TASK GOAL:
Across the listing, count the lines that include the string "parts". Give nothing besides the number.

─── SOURCE MATERIAL ───

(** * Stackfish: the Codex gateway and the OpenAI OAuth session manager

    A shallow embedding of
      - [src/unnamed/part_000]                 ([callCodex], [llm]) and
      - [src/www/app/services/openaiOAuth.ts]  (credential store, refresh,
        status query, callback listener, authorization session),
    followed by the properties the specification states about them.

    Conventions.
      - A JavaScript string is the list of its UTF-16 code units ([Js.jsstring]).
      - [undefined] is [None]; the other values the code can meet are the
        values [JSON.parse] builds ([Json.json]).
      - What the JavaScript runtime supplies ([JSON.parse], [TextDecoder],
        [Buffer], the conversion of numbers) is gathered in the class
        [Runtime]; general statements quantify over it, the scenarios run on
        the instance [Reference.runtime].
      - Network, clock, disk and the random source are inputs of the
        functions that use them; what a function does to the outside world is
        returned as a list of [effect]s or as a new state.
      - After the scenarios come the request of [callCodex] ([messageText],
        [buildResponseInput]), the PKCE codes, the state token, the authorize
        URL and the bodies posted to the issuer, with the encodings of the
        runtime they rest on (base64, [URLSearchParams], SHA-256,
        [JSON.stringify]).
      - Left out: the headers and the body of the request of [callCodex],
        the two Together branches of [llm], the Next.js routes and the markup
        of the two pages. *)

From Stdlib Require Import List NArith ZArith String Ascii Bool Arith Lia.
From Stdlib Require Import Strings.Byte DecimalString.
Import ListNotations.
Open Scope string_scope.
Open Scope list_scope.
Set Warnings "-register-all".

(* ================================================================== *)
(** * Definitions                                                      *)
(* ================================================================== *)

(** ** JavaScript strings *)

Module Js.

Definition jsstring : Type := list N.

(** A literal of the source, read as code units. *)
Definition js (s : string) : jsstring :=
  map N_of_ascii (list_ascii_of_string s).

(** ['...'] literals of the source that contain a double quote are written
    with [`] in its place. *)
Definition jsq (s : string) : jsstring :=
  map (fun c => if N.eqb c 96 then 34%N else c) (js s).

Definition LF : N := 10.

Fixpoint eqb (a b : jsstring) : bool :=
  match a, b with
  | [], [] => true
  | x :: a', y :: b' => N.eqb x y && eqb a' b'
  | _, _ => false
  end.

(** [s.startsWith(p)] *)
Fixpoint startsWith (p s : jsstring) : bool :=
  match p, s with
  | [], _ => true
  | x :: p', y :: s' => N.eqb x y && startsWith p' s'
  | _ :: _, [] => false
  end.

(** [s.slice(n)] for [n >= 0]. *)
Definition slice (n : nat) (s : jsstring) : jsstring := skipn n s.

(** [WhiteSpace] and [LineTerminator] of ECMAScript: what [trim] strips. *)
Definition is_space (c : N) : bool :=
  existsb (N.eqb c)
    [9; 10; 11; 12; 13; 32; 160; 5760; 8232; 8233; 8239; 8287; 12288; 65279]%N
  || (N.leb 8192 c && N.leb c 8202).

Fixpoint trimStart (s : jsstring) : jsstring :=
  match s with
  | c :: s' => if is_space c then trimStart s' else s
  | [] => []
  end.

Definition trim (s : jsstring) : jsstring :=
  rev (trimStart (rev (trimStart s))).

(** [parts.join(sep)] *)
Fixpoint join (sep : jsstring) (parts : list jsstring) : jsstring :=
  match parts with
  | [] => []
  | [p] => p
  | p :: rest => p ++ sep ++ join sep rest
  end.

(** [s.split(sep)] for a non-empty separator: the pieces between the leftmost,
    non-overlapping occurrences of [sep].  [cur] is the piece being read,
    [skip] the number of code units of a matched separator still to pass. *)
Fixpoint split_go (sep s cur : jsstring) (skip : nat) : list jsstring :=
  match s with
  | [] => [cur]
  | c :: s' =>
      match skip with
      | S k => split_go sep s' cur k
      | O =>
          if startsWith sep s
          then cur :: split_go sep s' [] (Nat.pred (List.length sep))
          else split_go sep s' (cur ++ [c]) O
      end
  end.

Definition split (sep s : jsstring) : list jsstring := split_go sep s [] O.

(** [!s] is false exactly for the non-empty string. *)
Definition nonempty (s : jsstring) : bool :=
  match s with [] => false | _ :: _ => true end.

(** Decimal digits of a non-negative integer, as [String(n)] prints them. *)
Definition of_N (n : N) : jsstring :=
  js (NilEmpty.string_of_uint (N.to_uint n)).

───

OUTPUT:
3